The Torrent, the Tsunami and the Slow Move to Fix Things


By Neil Brady

3rd March 2021

The Torrent, the Tsunami and the Slow Move to Fix Things

At Caliber AI we are a collaboration of journalists, editors, linguists, computer scientists and others, working to reduce risk and harm in digital publishing. We are constructing a unique database that will give our users pre-publication warning of content that is defamatory or harmful under a range of headings.

In his 2002 book, Media Unlimited: How the Torrent of Images and Sounds Overwhelms Our Lives, sociologist Todd Gitlin reflects on the, in retrospect, quaint media dynamic of that time. Sandwiched between the 1998 incorporation of Google and the social networks of Web 2.0 that followed, its central thesis is easily relatable today. "The torrent of images, sounds, and stories will widen" Gitlin wrote, "but neither its volume, speed, nor bandwidth can be counted on to deepen democracy”. Less than twenty years later, in the wake of a hitherto unfathomable media fuelled storming of the United States Capitol, that danger to democracy has never seemed greater. If the media of 2002 were best likened to a torrent, that of 2021, when 500 million Tweets are sent a day and 500 hours of video is uploaded to YouTube every minute, is surely best compared to a tsunami.

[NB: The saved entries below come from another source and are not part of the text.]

(* ===== verification/WireTypes.v ===== *)
(** The records the stores keep read back whatever the order of their fields ([Wire]). *)
From stdpp Require Import gmap strings.
From S2P Require Import Prelude Text Json Digest Reference Verdicts Provenance Outcomes Ledgers Policies Receipts Disk Wire.
Open Scope nerve_scope.

(** * Tags *)

#[export] Instance check_kind_wire : Wire CheckKind.t.
Proof. apply wire_atom. by intros []. Qed.
#[export] Instance check_status_wire : Wire CheckStatus.t.
Proof. apply wire_atom. by intros []. Qed.
#[export] Instance verdict_status_wire : Wire VerdictStatus.t.
Proof. apply wire_atom. by intros []. Qed.
#[export] Instance attestation_wire : Wire Attestation.t.
Proof. apply wire_atom. by intros []. Qed.
#[export] Instance isolation_tier_wire : Wire IsolationTier.t.
Proof. apply wire_atom. by intros []. Qed.
#[export] Instance outcome_wire : Wire Outcome.t.
Proof. wire_enum. Qed.
#[export] Instance label_source_wire : Wire LabelSource.t.
Proof. wire_enum. Qed.
#[export] Instance decision_outcome_wire : Wire PolicyDecisionOutcome.t.
Proof. apply wire_atom. by intros []. Qed.
#[export] Instance capability_wire : Wire Capability.t.
Proof. apply wire_atom. by intros []. Qed.

(** * Verdicts, the ledger *)

#[export] Instance check_result_wire : Wire CheckResult.t.
Proof. wire_struct. Qed.
#[export] Instance verdict_wire : Wire Verdict.t.
Proof. wire_struct. Qed.
#[export] Instance judge_wire : Wire AdvisoryJudge.t.
Proof. wire_struct. Qed.
#[export] Instance ledger_kind_wire : Wire LedgerKind.t.
Proof. wire_enum. Qed.
#[export] Instance ledger_record_wire : Wire LedgerRecord.t.
Proof. wire_struct. Qed.
#[export] Instance ledger_head_wire : Wire LedgerHead.t.
Proof. wire_struct. Qed.

(** * Runs *)

#[export] Instance run_inputs_wire : Wire RunInputs.t.
Proof. wire_struct. Qed.
#[export] Instance event_kind_wire : Wire EventKind.t.
Proof. wire_enum. Qed.
#[export] Instance event_wire : Wire Event.t.
Proof. wire_struct. Qed.
#[export] Instance ledger_entry_wire : Wire LedgerEntry.t.
Proof. wire_struct. Qed.
#[export] Instance run_wire : Wire Run.t.
Proof. wire_struct. Qed.

(** * Outcomes, policies, receipts *)

#[export] Instance outcome_label_wire : Wire OutcomeLabel.t.
Proof. wire_struct. Qed.
#[export] Instance outcome_record_wire : Wire OutcomeRecord.t.
Proof. wire_struct. Qed.
#[export] Instance capability_rule_wire : Wire CapabilityRule.t.
Proof. wire_struct. Qed.
#[export] Instance merge_bar_wire : Wire MergeBar.t.
Proof. wire_struct. Qed.
#[export] Instance evidence_requirement_wire : Wire EvidenceRequirement.t.
Proof. wire_struct. Qed.
#[export] Instance policy_doc_wire : Wire PolicyDoc.t.
Proof. wire_struct. Qed.
#[export] Instance receipt_check_wire : Wire ReceiptCheck.t.
Proof. wire_struct. Qed.
#[export] Instance ledger_ref_wire : Wire LedgerRef.t.
Proof. wire_struct. Qed.
#[export] Instance receipt_provenance_wire : Wire ReceiptProvenance.t.
Proof. wire_struct. Qed.
#[export] Instance replay_binding_wire : Wire ReplayBinding.t.
Proof. wire_struct. Qed.
#[export] Instance receipt_signature_wire : Wire ReceiptSignature.t.
Proof. wire_struct. Qed.
#[export] Instance receipt_statement_wire : Wire ReceiptStatement.t.
Proof. wire_struct. Qed.
#[export] Instance receipt_wire : Wire Receipt.t.
Proof. wire_struct. Qed.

The tsunami has spared few industries but it is its impact on news, in the true sense of the word where information is parsed by those trained to detect bias, untruth and, perhaps most crucially, determine what is in the public’s interest to know, that has been most acute. As Alan Rusbridger opined in his 2018 book, Breaking News, “by early 2017 the world had woken up to a problem...news, the thing that helped people understand their world...news was broken.” There is no doubt that editors and sub-editors have been under ever-increasing pressure to produce more content, faster and with little time to fact-check, consider tone or context for almost two decades now. In parallel, ad revenues have all but collapsed, stretching existing editorial resources thinner than ever. Faith that ‘digital first’ publishers would find a way has also proved misplaced. Instead, thanks to their unassailable dominance of the online advertising market, internet platforms remain the predominant drivers of public conversation, and mass transmission of disinformation, defamation and harm speech to boot.

As democracies, how did we get here? How did such a dysfunctional information ecosystem come to pass? In truth, a combination of accident and design. Design insofar as early internet policy was underpinned by a belief that the advantages of intermediary liability for internet publication outweighed the disadvantages. As former Federal Communications Commission Chief, Reed Hunt noted last year, “we all thought that for people to be able to publish what they want would so enhance democracy...it would lead to a kind of flowering of creativity and...collective discovery of truth.” It was this mindset that produced Section 230 of The Communications Decency Act and the e-Commerce Directive. Design too insofar as the companies that availed of this legal lacuna did so in order to, in the words of Napster Founder Sean Parker, “consume as much of your time and conscious attention as possible.”

But we have also arrived here by accident. While humanity understandably marvelled at the benefits of peer-to-peer protocols in the form of Skype or textual web search query facilities in the form of Google, sight was lost of what was being broken. “We were naïve”, Hunt also mused. “We were naïve in a way that is even hard to recapture”.

At CaliberAI, we believe an inflection point has been reached in the wake of that naïvete, and that a new, higher-risk digital publishing paradigm is in train. This paradigm will not take root overnight. It took twenty years for data-fuelled, liability-immune internet business models to evolve and erode The Fourth Estate. Reform will be similarly gradual. The drawing of lines is plain to see however, in the EU in the form of the Digital Services Act, in the UK in the Online Harms Bill and in Ireland in the Online Media & Safety Regulation Bill, amongst others. To varying degrees, these and other legislative initiatives around the world aim to establish a broad ‘duty of care’, define ‘harm’ and create new obligations to analyse and assess risk, and take “effective mitigation measures.”

The existing information ecosystem cannot be unbuilt entirely, nor should it. There is a delicate balance to be struck here between freedom of speech and censorship, and care must be taken to preserve the increased transparency and voice that are its strengths.

CaliberAI’s mission is to work with publishers and policymakers in order to build tools to do this, and meet these new obligations. To bolster news editing processes and infuse online platforms with machine learning tools optimised for proliferation of civil discourse. To avoid the mistakes of the past, by ensuring construction of tomorrow’s technology is led by those most experienced in “[helping] people understand their world.” To mitigate large language model risk through the use of custom data, carefully inspected for bias, and create models built for explainability and trustworthiness. To publish with diligence.